**Task item**
From the records below, output exactly the lines running from the line containing "(** * ExpenseTracker: the" through the line containing "Layout of the", and no others.

[Collected data]
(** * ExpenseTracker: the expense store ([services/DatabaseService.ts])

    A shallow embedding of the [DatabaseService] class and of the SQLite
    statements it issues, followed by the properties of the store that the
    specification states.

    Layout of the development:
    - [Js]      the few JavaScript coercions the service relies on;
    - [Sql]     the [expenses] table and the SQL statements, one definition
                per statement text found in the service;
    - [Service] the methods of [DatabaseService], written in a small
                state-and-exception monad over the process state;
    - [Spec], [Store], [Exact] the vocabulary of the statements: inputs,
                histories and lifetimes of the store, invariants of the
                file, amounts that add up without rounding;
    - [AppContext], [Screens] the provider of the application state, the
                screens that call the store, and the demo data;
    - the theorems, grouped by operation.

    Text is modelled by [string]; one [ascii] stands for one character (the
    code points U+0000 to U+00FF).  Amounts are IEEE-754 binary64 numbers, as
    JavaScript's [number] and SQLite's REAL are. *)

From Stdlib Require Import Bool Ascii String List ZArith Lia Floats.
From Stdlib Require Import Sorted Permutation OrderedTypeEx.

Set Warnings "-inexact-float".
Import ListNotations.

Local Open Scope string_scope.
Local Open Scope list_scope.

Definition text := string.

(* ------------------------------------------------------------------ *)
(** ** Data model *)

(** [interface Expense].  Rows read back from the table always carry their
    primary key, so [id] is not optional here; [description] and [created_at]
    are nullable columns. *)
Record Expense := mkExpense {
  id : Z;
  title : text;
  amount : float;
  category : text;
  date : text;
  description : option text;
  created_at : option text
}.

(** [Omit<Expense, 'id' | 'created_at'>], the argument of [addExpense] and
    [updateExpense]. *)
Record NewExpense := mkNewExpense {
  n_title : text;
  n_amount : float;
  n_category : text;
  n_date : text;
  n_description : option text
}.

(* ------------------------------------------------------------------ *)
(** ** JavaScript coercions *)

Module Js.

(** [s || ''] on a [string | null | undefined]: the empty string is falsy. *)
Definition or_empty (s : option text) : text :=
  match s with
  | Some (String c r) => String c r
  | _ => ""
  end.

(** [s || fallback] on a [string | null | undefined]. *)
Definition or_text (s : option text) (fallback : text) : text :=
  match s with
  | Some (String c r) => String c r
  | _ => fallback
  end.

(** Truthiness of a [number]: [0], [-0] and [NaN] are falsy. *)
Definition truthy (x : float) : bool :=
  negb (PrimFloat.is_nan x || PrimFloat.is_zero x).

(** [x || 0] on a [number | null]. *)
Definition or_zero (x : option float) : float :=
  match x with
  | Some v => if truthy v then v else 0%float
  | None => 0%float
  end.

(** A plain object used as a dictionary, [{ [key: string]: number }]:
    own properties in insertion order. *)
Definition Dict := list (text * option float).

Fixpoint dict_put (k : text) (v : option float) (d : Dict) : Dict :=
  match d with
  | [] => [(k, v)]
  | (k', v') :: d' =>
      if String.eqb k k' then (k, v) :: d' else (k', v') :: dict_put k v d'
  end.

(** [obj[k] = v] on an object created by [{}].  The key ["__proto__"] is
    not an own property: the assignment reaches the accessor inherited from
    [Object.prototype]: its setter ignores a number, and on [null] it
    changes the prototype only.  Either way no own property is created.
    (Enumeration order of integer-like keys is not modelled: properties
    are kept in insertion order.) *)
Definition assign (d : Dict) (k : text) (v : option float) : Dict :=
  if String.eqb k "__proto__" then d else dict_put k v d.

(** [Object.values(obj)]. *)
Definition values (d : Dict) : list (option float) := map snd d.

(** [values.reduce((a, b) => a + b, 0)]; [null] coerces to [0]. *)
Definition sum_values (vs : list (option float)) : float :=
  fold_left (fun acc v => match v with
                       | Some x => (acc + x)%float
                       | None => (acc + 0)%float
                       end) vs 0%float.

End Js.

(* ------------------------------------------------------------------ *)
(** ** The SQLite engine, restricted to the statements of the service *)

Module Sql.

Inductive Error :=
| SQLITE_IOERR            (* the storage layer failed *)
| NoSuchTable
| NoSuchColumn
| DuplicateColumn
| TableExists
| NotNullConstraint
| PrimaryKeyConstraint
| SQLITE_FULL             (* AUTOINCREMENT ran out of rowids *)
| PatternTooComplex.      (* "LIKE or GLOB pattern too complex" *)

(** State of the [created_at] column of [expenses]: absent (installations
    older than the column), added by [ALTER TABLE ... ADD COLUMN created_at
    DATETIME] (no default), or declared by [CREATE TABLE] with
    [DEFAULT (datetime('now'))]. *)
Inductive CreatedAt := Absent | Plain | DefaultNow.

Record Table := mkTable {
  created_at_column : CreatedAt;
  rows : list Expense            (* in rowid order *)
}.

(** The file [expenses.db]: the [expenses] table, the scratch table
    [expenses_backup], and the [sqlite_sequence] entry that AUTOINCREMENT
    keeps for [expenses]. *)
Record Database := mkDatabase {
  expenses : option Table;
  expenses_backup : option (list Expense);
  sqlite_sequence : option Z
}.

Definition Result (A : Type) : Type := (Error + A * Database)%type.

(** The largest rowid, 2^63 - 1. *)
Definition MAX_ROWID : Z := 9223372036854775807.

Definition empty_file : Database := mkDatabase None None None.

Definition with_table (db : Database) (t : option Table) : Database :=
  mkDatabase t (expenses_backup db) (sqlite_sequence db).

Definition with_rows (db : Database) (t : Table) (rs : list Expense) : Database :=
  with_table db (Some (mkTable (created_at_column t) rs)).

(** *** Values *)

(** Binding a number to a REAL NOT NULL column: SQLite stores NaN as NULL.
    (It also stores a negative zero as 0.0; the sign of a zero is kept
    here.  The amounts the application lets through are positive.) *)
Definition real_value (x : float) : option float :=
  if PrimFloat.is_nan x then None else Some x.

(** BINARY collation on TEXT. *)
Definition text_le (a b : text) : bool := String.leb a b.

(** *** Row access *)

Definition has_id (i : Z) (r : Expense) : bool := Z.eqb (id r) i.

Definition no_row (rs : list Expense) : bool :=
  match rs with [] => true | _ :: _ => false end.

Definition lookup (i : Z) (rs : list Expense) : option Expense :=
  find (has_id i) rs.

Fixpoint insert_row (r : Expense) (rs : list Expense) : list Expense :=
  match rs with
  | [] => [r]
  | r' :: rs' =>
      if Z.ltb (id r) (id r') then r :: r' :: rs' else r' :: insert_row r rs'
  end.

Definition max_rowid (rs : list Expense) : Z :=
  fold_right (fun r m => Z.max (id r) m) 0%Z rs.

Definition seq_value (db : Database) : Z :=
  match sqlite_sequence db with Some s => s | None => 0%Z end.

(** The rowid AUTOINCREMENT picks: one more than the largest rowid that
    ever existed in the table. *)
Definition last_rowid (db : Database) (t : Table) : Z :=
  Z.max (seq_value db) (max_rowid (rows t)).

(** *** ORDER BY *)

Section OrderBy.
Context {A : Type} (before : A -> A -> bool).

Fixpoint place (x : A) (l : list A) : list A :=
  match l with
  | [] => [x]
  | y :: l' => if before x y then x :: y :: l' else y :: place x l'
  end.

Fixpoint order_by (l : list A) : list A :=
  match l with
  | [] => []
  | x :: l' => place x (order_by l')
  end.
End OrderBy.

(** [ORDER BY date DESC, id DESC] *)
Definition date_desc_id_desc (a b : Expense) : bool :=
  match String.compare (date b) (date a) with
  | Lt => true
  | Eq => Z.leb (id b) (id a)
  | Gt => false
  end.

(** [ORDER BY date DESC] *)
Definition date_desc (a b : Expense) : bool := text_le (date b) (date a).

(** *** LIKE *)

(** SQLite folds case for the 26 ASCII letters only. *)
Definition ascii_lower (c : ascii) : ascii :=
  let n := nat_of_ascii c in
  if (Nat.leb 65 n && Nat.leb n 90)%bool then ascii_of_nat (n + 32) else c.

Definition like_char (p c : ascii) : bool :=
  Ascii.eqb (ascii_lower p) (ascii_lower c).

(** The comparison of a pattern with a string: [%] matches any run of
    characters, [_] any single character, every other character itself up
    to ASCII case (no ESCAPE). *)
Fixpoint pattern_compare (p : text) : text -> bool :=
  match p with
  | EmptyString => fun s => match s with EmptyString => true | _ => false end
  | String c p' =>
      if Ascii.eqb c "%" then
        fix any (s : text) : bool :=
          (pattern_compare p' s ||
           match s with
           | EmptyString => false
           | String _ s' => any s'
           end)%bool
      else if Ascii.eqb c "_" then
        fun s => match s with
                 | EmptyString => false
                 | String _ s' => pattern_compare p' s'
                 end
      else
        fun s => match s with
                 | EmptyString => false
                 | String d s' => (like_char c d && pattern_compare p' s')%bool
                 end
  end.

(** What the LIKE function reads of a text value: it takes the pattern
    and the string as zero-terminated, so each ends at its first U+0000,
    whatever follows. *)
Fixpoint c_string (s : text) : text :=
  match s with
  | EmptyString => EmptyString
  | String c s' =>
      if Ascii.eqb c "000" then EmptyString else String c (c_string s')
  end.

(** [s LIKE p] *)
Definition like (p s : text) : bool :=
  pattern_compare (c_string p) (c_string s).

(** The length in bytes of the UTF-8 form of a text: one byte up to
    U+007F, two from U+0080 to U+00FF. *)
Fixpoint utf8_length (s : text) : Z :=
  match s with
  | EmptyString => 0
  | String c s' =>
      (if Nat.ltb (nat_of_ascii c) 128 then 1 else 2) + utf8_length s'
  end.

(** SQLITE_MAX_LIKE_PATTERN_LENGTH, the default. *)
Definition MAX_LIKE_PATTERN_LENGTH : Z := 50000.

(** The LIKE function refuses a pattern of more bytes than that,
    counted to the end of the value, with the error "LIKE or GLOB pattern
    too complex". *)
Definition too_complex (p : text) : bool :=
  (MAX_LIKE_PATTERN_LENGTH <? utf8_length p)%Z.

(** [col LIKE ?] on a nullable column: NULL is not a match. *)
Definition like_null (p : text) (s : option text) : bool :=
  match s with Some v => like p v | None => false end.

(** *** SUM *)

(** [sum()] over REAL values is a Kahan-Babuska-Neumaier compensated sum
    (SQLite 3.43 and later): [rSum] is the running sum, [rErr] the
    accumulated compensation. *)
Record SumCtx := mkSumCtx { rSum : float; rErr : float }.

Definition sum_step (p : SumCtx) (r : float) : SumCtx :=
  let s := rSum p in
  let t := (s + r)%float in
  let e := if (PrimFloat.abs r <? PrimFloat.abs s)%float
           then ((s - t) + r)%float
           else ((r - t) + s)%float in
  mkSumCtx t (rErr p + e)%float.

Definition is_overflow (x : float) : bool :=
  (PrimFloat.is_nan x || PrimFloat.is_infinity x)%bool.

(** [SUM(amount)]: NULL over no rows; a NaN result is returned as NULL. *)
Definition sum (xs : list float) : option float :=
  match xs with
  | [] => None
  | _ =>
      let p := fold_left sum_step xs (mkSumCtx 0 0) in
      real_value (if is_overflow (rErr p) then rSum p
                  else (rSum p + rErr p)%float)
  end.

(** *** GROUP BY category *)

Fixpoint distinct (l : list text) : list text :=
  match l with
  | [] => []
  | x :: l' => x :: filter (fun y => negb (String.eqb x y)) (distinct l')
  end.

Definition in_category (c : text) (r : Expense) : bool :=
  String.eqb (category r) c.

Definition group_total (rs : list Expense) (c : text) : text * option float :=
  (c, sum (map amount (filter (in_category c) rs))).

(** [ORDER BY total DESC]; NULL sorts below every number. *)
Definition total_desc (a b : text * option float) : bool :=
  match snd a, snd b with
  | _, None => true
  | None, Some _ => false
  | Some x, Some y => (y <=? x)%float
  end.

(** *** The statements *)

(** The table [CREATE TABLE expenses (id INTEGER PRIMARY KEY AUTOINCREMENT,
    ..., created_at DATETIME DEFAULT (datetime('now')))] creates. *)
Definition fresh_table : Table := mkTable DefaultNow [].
==
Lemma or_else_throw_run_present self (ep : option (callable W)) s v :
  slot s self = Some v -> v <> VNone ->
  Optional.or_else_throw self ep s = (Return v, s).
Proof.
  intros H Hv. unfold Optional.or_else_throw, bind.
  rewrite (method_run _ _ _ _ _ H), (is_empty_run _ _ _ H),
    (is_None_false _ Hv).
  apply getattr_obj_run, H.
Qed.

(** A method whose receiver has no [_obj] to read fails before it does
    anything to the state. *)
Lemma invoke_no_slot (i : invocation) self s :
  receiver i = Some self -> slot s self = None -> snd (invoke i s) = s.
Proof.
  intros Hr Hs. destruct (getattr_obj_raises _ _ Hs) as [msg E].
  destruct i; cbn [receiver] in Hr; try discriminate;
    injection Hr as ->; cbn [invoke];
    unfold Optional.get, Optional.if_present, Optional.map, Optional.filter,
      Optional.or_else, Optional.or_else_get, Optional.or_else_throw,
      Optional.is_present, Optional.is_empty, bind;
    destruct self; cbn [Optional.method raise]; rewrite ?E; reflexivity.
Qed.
--
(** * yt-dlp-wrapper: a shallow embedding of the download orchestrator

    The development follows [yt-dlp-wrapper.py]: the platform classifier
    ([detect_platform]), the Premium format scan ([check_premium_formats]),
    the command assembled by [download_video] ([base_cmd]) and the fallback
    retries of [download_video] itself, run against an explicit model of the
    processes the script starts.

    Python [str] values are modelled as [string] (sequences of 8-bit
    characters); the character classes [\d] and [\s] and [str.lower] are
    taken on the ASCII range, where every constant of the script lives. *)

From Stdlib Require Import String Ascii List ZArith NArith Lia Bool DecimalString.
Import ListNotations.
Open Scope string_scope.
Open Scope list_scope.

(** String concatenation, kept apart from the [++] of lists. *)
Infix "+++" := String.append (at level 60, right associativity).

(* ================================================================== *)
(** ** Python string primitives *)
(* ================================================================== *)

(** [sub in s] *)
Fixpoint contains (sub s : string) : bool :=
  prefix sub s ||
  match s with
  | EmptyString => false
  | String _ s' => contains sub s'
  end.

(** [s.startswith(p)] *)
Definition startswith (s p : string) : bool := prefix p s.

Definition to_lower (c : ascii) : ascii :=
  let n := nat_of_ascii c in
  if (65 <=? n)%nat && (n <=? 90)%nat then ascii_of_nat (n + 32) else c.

**Result**
(** * ExpenseTracker: the expense store ([services/DatabaseService.ts])

    A shallow embedding of the [DatabaseService] class and of the SQLite
    statements it issues, followed by the properties of the store that the
    specification states.

    Layout of the development:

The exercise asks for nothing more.